▶ Assigned task: Using the entries below, give the count of lines that hold "calls". Say nothing besides the number.

Extracted material Block Start

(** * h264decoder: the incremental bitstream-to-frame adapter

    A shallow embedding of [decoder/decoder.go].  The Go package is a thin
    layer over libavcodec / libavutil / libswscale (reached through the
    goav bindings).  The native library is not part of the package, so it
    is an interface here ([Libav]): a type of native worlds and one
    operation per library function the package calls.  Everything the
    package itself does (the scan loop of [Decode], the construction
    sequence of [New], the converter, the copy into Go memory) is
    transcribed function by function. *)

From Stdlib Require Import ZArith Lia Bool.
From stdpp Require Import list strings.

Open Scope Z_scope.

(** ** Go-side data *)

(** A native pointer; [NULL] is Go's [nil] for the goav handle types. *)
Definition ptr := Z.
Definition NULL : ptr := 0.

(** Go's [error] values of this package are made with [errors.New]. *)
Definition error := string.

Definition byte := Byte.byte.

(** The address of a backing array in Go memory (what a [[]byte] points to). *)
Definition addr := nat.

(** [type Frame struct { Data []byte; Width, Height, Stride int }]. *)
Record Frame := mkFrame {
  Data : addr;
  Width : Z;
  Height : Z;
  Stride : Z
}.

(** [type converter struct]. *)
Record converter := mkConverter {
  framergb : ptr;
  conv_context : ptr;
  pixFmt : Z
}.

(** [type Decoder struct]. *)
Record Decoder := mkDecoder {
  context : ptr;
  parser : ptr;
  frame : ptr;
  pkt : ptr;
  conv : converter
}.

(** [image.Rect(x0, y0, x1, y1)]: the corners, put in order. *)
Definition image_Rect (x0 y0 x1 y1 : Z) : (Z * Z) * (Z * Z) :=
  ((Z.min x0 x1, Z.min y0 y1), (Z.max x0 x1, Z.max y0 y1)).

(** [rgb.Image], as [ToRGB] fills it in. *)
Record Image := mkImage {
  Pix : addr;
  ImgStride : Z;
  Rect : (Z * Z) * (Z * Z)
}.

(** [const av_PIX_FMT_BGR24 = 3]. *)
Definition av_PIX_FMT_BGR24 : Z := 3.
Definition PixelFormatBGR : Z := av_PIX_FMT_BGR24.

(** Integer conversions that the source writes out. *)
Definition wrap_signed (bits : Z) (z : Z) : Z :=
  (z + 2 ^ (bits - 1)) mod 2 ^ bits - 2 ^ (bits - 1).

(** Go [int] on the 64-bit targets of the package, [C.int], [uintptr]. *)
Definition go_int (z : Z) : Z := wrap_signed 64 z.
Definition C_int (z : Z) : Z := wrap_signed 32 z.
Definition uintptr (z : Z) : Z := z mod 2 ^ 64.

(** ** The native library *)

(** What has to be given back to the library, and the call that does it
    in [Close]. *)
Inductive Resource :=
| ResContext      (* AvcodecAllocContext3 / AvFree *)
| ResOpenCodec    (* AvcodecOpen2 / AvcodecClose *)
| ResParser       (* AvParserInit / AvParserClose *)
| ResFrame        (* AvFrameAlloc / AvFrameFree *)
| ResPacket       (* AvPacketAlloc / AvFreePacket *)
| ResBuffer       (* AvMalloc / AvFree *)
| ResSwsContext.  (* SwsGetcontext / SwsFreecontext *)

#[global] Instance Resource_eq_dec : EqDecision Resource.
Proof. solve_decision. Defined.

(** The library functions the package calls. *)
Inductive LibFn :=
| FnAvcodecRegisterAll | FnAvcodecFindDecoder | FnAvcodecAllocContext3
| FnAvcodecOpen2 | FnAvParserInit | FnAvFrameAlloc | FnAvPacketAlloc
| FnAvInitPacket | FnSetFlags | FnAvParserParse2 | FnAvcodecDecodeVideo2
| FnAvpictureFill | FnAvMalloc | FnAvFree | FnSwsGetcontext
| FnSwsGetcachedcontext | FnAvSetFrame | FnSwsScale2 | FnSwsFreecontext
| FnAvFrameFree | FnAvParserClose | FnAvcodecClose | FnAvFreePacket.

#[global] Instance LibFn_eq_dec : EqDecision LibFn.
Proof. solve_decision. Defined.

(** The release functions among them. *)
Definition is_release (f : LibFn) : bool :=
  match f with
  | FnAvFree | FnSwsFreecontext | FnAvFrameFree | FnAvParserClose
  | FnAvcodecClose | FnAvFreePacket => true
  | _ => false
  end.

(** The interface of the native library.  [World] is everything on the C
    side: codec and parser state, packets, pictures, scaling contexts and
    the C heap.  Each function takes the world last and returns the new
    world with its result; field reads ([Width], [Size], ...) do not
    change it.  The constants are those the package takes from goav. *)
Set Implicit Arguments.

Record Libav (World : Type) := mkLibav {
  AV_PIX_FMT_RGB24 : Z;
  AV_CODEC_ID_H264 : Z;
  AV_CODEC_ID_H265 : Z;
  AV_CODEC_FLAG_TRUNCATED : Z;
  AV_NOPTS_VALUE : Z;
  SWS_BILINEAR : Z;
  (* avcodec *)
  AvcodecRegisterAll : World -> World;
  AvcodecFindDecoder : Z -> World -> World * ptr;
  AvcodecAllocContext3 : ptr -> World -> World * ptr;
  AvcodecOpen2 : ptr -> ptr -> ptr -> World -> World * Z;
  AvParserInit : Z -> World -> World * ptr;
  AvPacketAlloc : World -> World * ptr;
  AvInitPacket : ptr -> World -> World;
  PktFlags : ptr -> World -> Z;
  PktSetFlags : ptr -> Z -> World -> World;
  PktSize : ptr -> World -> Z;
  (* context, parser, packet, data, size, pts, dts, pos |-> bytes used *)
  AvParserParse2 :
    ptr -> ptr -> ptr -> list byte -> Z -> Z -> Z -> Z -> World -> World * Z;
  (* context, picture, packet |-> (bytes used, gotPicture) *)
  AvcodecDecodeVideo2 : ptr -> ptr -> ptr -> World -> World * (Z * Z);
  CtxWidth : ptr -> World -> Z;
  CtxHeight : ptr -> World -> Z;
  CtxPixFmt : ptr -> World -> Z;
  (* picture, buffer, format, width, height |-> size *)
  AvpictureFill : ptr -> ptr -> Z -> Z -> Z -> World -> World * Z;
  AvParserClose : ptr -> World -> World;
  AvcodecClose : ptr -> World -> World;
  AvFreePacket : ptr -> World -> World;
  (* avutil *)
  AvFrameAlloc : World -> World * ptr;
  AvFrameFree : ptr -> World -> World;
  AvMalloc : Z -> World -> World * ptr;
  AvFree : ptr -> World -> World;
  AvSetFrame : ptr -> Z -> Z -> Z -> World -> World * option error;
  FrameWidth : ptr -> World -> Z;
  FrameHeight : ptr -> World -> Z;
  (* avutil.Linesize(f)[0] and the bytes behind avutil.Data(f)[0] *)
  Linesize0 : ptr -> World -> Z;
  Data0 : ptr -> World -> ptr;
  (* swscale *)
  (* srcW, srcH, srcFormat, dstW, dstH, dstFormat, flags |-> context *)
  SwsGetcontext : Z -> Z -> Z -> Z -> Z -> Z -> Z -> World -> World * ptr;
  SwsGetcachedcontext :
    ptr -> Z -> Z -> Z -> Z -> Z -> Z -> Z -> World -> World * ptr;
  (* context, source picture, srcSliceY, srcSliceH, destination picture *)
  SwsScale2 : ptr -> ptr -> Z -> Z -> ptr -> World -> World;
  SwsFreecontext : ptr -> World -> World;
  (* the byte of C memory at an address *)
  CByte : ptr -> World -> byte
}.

Extracted material Block End

▶ Reply to the exercise: 2